Just like 2021 will be remembered for the rise of NFTs, it seems that 2022 will be remembered as the year of DALL-E 2 and the text-to-image generation models. And while this trend gained meteoric momentum, Israel obviously didn't just sit on the sidelines and watch: The Israeli company Lightricks – which created some of the most popular and respected photo and video editing apps on iOS and Android – has just come out with its own version of an AI-based image generator but makes it even more accessible and interesting – including the possibility to enter descriptions in Hebrew.

Simple-to-use prompt

Lightricks has just launched 3 interesting new features: the first is an AI Creation Tool which generates images from text. It's pretty simple and very similar to DALLE-2 or Midjourney: you write what you want in a text box, and the engine behind it creates an image based on models trained on hundreds of millions of images. The nice twist about the Lightricks version is that you can be a little less concerned with the wording of the command itself (which has almost become an art in itself and includes prompt experts who will write picture descriptions for you) and work more freely. In doing so, the application actually allows you to choose the style of the image you want, which saves you the hassle of needing to be overly descriptive.

We tested the new feature ourselves, which is now in beta testing, but of course, like any other new model or tool, you will have quite a bit of trial and error. Sometimes the simple commands we gave produced a great image, and other times they gave completely unrelated images. I found that the very tool that is supposed to make the process easier and allow you to choose the style from several options slightly detracts from the final result and takes it out of context. Just look at this very amusing picture of Darth Vader suntanning on a Tel Aviv beach without a style command, and then the result with the addition of a "Photo" or "Cinema" command.

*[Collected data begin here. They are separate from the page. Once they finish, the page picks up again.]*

(** * Legal-text chunking: a shallow embedding of [s3_LegalChunkingStrategy.py]

    The Python class [LegalChunkingStrategy] cuts page texts of Korean
    statutes into token-bounded chunks (article, then clause, then raw token
    windows), numbers the chunks and appends a preview of the next chunk.

    Conventions of the embedding:
    - a Python [str] is the list of its Unicode code points ([pystr]);
    - a Python [int] is a [Z]; token ids are [Z];
    - a raised exception is the left summand of [result];
    - the tokenizer (tiktoken's [Encoding]) is not part of the repository:
      it is the field [encoder] of the strategy object, a pair of functions
      [encode]/[decode] about which nothing else is assumed; concrete runs
      use the tokenizer with one token per code point;
    - the methods are given twice: over a tokenizer that returns on every
      input, and in the module [Raising] over a tokenizer whose [encode] and
      [decode] can raise.  The second does what the first does up to the
      exceptions of the tokenizer ([process_agrees]); what is said about
      exceptions is said about the second;
    - a text block (a JSON object) is a [gmap string jval], so that a missing
      key is a failed lookup, as in Python. *)

From Stdlib Require Import ZArith Decimal DecimalN.
From stdpp Require Import base numbers option list strings gmap.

Sometimes it turns out better, and sometimes it just has nothing to do with almost anything I asked for. What's more, the processing is done quickly compared to engines like DALLE-2 or Stable Diffusion, and it's not too much of a problem to click Generate Again to give the system another chance, because it just doesn't take as much time.

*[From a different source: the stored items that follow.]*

(** C10: a registration that the backend answers with a 2xx response
    switches the form to login mode and empties the password field;
    [currentUser], the secure store, the name and the e-mail fields are
    left as they were and no write to the store is attempted. *)
Theorem accepted_register_switches_to_login_only
    (env : Env) (w : World State (gmap string string) Event) (data : Data (User := User)) :
  isLogin (ui w) = false →
  filled (name (ui w)) = true →
  filled (email (ui w)) = true →
  filled (password (ui w)) = true →
  fetch env = Normal (MkResponse true (Normal data)) →
  let run := handleSubmit JSON_stringify env in
  result run w = Normal () ∧
  isLogin (ui (exec run w)) = true ∧
  password (ui (exec run w)) = "" ∧
  currentUser (ui (exec run w)) = currentUser (ui w) ∧
  platform (exec run w) = platform w ∧
  store_writes (issued run w) = [] ∧
  name (ui (exec run w)) = name (ui w) ∧
  email (ui (exec run w)) = email (ui w) ∧
  loading (ui (exec run w)) = false ∧
  alerts (issued run w) = [("Success", message data)].
Proof.
  destruct w as [s store lg], s as [n e p lgn ld cu], env as [f g st d].
  cbn. intros -> Hn He Hp ->. js_run. rewrite Hn, He, Hp. by js_run.
Qed.

End Proofs.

The left Image doesn't have a filter while the middle and right do. Obviously, the "no filter" (left) image is most accurate to what we were describing

Some other examples:

Mr. Bean as Israel's Prime Minister (Left) and Tim Cook with an Israeli flag

Mister Bean as the Green Giant?

Another feature known in the world of generated images is "Fan Casting". Haven't you always dreamed of seeing Mr. Bean in the role of Hulk or Captain America? Now you can! The new Lightricks tool allows you to enter any celeb you want in whatever movie you want to "cast" them in, the character you want them to replace, and simply generate an image. You can also add a few more textual definitions to make your result more precise and cast Brad Pitt as Frodo from "Lord of the Rings". This is bound to be a hit– letting us plant ourselves on whatever we want, and you've got a recipe for a cool viral feature.

For dessert, the Lightricks’ Photoleap app will also have a Sketch to Image feature, which we have yet to try. The feature will allow you to scribble basic sketches of what you want to create, add text to describe what you have drawn, and the Lightricks engine will build a strictly AI-based image from them. This feature reminds me very much of Meta’s version (developed by Israeli researchers, no less), which also allows you to scribble a general drawing, add a prompt, and get a drawing that is more like what you had in mind. Yaron Inger, founding partner and CTO of the company, tells us that the products were built on the API of StableDiffusion which is based on Latent Diffusion models. Lightricks uses transformers (the components that translate text into tokens of numbers) and then Diffusion Models that take the numbers (these tokens) and know how to produce the image. Inger adds that Lightricks uses its huge number of users to know which prompts work better, and thus refine the results.

Free but with some limitations

The new features are available in the Photoleap (iOS only), Motionleap, and FaceTune (both iOS and Android) apps–which can be downloaded here. Currently, you can try the features for free with a few restrictions. Such limitations include the number of times the feature can be used, and the application will watermark the final image. In general, the company explains to us that these features are now being launched in a kind of open beta, with many more features coming soon on a weekly and bi-weekly basis. So, to the product managers out there, stay strong.